WORK REQUEST. Find the line holding "Record head_ok (method" in the entries below. Give it again exactly, along with every line after it up to and including the line holding "method ++ str".

====================

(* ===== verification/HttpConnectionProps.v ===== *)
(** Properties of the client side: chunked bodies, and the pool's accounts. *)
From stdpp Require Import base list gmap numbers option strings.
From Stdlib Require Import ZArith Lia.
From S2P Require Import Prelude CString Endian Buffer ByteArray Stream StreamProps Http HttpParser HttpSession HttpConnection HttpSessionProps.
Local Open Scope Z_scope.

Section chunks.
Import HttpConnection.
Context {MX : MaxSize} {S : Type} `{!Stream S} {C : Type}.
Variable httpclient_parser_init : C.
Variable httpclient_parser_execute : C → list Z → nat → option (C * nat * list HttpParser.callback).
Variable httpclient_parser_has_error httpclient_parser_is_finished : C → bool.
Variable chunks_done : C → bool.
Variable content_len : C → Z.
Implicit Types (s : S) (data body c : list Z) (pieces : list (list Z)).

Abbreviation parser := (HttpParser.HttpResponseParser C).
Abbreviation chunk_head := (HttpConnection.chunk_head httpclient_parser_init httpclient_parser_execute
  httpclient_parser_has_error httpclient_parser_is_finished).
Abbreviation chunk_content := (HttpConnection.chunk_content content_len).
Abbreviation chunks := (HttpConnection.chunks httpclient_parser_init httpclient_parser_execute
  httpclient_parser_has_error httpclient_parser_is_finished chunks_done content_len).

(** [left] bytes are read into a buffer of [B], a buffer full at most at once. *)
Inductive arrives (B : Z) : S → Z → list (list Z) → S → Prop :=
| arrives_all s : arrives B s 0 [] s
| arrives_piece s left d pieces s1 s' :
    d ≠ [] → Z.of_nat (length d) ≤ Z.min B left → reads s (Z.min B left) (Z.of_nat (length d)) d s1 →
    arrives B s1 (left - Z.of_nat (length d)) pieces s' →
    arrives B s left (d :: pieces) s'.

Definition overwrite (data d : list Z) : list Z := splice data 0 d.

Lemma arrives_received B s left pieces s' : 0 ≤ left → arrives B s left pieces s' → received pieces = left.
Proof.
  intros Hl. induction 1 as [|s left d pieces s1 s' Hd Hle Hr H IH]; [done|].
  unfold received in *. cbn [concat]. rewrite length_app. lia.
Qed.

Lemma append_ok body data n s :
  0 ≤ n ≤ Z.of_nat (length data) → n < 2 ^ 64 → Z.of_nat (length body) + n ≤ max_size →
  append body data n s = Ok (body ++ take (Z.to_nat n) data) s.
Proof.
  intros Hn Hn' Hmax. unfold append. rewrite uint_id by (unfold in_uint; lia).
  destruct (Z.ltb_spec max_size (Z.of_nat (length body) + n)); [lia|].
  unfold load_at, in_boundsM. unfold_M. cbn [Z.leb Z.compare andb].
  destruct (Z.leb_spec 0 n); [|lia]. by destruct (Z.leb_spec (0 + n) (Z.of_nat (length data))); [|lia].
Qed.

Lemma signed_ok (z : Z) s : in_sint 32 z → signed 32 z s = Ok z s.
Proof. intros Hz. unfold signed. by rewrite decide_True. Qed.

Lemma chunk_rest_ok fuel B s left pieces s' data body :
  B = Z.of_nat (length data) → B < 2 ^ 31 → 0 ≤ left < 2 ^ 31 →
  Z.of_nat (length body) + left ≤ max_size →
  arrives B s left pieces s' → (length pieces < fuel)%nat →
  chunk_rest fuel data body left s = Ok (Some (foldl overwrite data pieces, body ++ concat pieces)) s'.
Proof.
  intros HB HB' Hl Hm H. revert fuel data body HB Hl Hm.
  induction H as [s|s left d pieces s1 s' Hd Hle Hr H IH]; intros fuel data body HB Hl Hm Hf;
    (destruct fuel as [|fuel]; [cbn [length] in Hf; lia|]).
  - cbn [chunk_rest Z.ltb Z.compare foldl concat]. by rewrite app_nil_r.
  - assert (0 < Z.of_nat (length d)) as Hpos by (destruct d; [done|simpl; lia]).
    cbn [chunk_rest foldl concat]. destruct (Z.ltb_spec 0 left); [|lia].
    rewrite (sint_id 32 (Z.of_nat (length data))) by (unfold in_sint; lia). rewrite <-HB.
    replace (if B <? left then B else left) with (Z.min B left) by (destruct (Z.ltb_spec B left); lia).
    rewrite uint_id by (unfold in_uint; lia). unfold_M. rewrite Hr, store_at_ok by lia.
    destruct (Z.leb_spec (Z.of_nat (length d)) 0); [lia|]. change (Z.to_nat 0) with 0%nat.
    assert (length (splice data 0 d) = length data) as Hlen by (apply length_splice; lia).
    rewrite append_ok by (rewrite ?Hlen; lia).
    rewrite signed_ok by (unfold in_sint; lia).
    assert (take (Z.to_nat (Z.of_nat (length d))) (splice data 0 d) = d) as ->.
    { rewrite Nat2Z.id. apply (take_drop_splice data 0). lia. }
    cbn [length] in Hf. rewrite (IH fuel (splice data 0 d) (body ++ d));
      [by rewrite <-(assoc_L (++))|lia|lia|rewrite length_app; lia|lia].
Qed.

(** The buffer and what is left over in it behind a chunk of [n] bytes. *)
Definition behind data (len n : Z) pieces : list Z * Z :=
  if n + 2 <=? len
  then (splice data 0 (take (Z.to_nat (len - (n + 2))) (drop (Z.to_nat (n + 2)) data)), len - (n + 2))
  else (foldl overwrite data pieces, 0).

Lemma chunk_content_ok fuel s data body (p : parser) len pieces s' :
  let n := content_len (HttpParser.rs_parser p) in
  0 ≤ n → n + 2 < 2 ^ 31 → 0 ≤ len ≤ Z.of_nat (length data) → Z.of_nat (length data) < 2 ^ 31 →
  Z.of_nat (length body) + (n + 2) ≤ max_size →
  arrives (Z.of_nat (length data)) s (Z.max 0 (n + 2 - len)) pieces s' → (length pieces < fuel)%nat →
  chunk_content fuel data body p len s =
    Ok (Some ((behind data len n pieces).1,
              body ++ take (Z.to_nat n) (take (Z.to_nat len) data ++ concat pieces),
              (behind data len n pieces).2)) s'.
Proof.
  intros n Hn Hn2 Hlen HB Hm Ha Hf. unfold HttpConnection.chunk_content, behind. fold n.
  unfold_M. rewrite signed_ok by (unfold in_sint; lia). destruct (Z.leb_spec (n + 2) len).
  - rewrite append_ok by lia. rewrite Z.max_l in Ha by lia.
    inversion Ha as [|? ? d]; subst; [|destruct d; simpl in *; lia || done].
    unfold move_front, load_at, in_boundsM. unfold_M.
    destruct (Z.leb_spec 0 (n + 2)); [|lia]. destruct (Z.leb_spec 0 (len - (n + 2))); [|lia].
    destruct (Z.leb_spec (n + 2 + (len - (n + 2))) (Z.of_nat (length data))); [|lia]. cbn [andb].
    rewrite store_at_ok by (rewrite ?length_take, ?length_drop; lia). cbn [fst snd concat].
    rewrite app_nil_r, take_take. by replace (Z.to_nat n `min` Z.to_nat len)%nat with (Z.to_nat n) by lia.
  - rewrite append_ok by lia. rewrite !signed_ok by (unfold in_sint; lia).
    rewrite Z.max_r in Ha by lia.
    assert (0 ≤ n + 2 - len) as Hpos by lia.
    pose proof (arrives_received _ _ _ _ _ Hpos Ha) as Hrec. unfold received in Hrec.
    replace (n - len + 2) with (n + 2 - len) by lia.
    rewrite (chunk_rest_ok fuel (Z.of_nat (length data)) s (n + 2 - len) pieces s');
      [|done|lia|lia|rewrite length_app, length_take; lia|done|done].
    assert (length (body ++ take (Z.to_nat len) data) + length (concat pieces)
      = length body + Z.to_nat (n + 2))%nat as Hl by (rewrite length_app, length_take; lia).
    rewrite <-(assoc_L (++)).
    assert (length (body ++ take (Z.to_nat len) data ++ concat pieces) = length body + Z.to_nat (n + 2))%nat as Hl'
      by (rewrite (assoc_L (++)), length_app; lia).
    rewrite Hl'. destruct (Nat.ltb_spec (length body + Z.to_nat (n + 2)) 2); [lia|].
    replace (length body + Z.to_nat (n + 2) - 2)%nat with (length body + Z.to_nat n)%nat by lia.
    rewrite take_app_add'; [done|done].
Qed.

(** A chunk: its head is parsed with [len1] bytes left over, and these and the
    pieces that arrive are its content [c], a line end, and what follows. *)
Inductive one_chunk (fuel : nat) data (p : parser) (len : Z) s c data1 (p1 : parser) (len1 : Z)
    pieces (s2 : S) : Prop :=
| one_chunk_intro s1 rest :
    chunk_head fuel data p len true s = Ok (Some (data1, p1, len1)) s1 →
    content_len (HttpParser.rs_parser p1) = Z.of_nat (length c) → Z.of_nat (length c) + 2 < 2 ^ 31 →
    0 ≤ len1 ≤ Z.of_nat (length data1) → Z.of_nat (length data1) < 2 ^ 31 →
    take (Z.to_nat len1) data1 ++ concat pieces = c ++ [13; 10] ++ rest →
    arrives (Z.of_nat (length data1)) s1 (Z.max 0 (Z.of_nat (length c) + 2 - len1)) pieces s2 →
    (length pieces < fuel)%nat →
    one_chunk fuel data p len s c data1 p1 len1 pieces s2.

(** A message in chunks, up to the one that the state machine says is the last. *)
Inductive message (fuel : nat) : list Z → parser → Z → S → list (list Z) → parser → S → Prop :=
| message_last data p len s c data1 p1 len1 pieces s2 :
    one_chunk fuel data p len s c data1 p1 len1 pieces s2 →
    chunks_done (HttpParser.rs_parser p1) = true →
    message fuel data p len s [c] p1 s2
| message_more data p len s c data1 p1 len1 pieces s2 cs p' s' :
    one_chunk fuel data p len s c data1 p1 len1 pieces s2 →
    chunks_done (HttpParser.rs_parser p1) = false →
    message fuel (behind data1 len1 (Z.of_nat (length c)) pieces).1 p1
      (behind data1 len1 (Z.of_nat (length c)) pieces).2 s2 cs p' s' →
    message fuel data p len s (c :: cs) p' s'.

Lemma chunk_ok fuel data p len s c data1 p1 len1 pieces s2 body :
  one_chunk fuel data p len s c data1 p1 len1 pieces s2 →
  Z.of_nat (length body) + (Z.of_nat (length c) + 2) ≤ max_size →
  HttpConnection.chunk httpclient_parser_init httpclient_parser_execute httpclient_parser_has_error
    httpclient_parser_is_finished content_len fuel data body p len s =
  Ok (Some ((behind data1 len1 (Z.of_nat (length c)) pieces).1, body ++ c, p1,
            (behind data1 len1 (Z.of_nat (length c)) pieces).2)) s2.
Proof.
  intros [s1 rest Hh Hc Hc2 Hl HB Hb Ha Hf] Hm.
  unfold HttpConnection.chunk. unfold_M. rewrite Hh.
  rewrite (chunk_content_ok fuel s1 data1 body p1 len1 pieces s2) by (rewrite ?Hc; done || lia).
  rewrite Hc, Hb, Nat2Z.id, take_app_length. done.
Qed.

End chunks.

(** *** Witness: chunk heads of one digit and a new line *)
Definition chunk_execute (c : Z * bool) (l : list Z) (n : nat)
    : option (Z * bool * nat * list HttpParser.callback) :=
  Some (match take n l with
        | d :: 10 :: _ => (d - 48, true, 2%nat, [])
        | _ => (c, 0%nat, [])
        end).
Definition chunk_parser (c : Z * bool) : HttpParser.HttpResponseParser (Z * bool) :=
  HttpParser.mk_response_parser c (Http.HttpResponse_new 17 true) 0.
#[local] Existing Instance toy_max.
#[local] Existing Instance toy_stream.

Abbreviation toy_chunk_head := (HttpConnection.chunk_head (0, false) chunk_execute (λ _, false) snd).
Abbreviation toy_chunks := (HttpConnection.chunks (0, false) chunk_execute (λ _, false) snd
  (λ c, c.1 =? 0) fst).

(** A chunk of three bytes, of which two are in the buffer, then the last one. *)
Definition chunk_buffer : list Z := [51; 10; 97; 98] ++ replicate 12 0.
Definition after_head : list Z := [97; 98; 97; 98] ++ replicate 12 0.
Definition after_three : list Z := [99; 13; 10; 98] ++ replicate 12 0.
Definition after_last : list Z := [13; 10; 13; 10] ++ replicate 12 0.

====================

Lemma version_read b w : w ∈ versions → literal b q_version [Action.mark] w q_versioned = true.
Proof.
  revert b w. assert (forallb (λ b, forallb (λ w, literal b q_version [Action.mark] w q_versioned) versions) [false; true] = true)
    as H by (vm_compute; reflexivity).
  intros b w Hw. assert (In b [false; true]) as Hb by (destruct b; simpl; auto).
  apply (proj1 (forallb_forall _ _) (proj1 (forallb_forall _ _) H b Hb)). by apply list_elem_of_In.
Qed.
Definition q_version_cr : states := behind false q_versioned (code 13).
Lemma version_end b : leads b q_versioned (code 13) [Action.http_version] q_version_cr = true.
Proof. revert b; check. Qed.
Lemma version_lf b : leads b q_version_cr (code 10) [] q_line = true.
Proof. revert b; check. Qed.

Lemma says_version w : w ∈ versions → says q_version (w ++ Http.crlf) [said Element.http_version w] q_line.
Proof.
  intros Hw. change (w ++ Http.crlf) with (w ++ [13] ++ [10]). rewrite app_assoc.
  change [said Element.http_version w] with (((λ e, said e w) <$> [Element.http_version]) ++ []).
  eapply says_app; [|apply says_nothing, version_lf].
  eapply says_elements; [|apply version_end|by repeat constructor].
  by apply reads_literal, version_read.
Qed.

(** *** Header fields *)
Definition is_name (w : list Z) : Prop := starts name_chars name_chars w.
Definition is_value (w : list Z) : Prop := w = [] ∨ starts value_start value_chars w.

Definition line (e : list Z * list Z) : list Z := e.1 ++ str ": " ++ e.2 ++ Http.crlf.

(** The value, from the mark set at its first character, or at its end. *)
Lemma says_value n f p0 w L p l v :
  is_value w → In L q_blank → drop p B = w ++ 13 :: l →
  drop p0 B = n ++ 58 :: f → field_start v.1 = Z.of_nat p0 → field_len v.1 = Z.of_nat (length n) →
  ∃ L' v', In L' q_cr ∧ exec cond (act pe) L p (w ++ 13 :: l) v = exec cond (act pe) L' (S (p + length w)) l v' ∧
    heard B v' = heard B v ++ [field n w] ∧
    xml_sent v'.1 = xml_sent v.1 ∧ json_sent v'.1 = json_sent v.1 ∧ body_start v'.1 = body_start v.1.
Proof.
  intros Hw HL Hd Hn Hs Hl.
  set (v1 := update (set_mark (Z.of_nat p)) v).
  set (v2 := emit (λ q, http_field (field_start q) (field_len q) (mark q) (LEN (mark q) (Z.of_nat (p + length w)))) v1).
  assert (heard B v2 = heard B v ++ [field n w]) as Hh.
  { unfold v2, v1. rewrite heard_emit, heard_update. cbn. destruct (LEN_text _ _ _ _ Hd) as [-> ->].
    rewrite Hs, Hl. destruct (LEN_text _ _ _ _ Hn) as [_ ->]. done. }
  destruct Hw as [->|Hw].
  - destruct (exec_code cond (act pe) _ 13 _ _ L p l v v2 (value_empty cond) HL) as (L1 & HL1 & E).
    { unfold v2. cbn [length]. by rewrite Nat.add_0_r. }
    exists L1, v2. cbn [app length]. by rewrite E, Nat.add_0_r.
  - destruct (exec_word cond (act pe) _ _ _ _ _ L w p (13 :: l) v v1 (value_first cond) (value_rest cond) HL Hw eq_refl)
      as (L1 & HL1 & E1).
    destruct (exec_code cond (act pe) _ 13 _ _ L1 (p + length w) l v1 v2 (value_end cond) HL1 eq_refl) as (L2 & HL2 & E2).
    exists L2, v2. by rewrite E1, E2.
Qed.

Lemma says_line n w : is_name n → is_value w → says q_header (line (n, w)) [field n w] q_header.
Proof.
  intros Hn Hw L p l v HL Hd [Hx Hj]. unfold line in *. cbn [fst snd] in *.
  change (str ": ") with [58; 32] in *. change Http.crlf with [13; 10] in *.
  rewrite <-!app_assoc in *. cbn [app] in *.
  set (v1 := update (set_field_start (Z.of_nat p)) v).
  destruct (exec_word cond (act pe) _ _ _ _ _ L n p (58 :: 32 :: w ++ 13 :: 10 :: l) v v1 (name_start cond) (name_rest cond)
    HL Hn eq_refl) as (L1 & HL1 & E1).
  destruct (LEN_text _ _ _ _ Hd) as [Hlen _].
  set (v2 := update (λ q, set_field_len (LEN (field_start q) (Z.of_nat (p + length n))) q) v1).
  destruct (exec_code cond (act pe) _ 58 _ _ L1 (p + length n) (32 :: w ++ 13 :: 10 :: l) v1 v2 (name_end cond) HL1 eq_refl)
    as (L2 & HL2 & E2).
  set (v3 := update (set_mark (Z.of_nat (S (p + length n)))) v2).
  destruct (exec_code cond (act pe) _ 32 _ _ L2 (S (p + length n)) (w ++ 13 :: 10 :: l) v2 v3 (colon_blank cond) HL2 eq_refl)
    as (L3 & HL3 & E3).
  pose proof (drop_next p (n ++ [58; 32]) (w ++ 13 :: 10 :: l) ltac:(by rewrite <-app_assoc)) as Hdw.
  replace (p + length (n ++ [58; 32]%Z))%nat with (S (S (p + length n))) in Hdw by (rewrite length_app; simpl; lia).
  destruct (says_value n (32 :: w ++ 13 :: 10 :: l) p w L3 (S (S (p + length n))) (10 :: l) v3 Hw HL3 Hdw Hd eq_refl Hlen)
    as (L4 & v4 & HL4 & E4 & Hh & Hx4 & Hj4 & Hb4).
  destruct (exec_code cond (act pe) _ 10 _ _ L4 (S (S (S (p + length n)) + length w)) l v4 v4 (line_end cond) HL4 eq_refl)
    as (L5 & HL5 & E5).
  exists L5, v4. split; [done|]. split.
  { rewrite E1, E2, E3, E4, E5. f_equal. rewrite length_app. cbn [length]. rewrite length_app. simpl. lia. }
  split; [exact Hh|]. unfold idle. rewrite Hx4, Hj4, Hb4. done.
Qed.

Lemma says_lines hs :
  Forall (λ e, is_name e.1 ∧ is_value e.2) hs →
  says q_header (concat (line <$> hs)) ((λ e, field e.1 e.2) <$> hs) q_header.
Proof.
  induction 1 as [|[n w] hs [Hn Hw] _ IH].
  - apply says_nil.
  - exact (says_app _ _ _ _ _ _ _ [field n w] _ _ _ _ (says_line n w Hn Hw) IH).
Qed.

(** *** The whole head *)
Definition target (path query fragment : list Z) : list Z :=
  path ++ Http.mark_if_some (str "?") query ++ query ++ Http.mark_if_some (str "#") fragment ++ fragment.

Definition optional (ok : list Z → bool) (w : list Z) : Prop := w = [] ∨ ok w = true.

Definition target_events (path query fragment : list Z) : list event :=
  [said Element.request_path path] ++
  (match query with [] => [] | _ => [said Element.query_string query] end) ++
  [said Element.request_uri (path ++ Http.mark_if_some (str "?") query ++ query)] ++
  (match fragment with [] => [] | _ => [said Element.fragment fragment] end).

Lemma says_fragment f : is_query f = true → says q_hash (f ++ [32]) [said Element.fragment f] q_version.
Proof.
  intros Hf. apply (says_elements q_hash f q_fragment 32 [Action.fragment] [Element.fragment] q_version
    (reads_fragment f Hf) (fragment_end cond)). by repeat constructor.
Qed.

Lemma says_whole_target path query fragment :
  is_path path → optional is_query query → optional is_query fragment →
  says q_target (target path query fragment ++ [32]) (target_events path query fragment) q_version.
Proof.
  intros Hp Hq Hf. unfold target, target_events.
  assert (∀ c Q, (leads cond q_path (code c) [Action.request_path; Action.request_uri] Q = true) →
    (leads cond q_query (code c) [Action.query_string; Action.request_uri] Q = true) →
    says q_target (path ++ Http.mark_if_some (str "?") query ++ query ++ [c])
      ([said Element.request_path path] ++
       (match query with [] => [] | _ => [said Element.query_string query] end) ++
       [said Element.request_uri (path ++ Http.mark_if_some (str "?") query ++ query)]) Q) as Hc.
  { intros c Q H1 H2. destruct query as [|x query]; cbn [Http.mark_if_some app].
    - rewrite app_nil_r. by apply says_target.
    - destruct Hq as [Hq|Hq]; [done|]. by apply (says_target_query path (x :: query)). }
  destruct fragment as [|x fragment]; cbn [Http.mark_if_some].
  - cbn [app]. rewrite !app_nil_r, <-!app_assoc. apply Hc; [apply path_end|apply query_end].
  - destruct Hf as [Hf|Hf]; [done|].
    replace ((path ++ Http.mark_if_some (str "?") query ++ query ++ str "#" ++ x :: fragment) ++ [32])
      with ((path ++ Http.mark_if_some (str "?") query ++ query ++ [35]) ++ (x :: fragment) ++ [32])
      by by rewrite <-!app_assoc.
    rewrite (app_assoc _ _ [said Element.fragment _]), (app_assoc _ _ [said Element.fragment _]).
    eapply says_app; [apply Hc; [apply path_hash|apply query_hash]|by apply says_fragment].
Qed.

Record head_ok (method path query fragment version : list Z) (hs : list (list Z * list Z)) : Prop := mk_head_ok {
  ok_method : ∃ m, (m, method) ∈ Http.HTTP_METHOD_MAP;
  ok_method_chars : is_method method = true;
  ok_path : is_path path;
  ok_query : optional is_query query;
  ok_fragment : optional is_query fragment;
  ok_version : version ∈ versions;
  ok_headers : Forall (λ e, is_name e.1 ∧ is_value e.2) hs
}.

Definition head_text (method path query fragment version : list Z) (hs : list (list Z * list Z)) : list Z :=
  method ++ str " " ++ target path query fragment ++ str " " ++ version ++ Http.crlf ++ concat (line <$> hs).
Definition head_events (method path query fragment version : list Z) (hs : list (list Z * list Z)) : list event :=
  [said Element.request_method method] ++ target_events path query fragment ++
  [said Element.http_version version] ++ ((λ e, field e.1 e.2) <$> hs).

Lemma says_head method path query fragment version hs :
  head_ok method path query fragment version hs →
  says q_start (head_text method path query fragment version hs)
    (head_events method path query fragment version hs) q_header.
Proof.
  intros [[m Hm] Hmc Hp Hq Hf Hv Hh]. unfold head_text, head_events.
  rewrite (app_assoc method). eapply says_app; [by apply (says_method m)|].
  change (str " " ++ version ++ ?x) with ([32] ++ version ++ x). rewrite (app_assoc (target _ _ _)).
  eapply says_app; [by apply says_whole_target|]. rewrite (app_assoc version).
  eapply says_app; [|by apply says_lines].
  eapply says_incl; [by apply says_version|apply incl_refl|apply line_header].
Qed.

====================

SOLUTION.
Record head_ok (method path query fragment version : list Z) (hs : list (list Z * list Z)) : Prop := mk_head_ok {
  ok_method : ∃ m, (m, method) ∈ Http.HTTP_METHOD_MAP;
  ok_method_chars : is_method method = true;
  ok_path : is_path path;
  ok_query : optional is_query query;
  ok_fragment : optional is_query fragment;
  ok_version : version ∈ versions;
  ok_headers : Forall (λ e, is_name e.1 ∧ is_value e.2) hs
}.

Definition head_text (method path query fragment version : list Z) (hs : list (list Z * list Z)) : list Z :=
  method ++ str " " ++ target path query fragment ++ str " " ++ version ++ Http.crlf ++ concat (line <$> hs).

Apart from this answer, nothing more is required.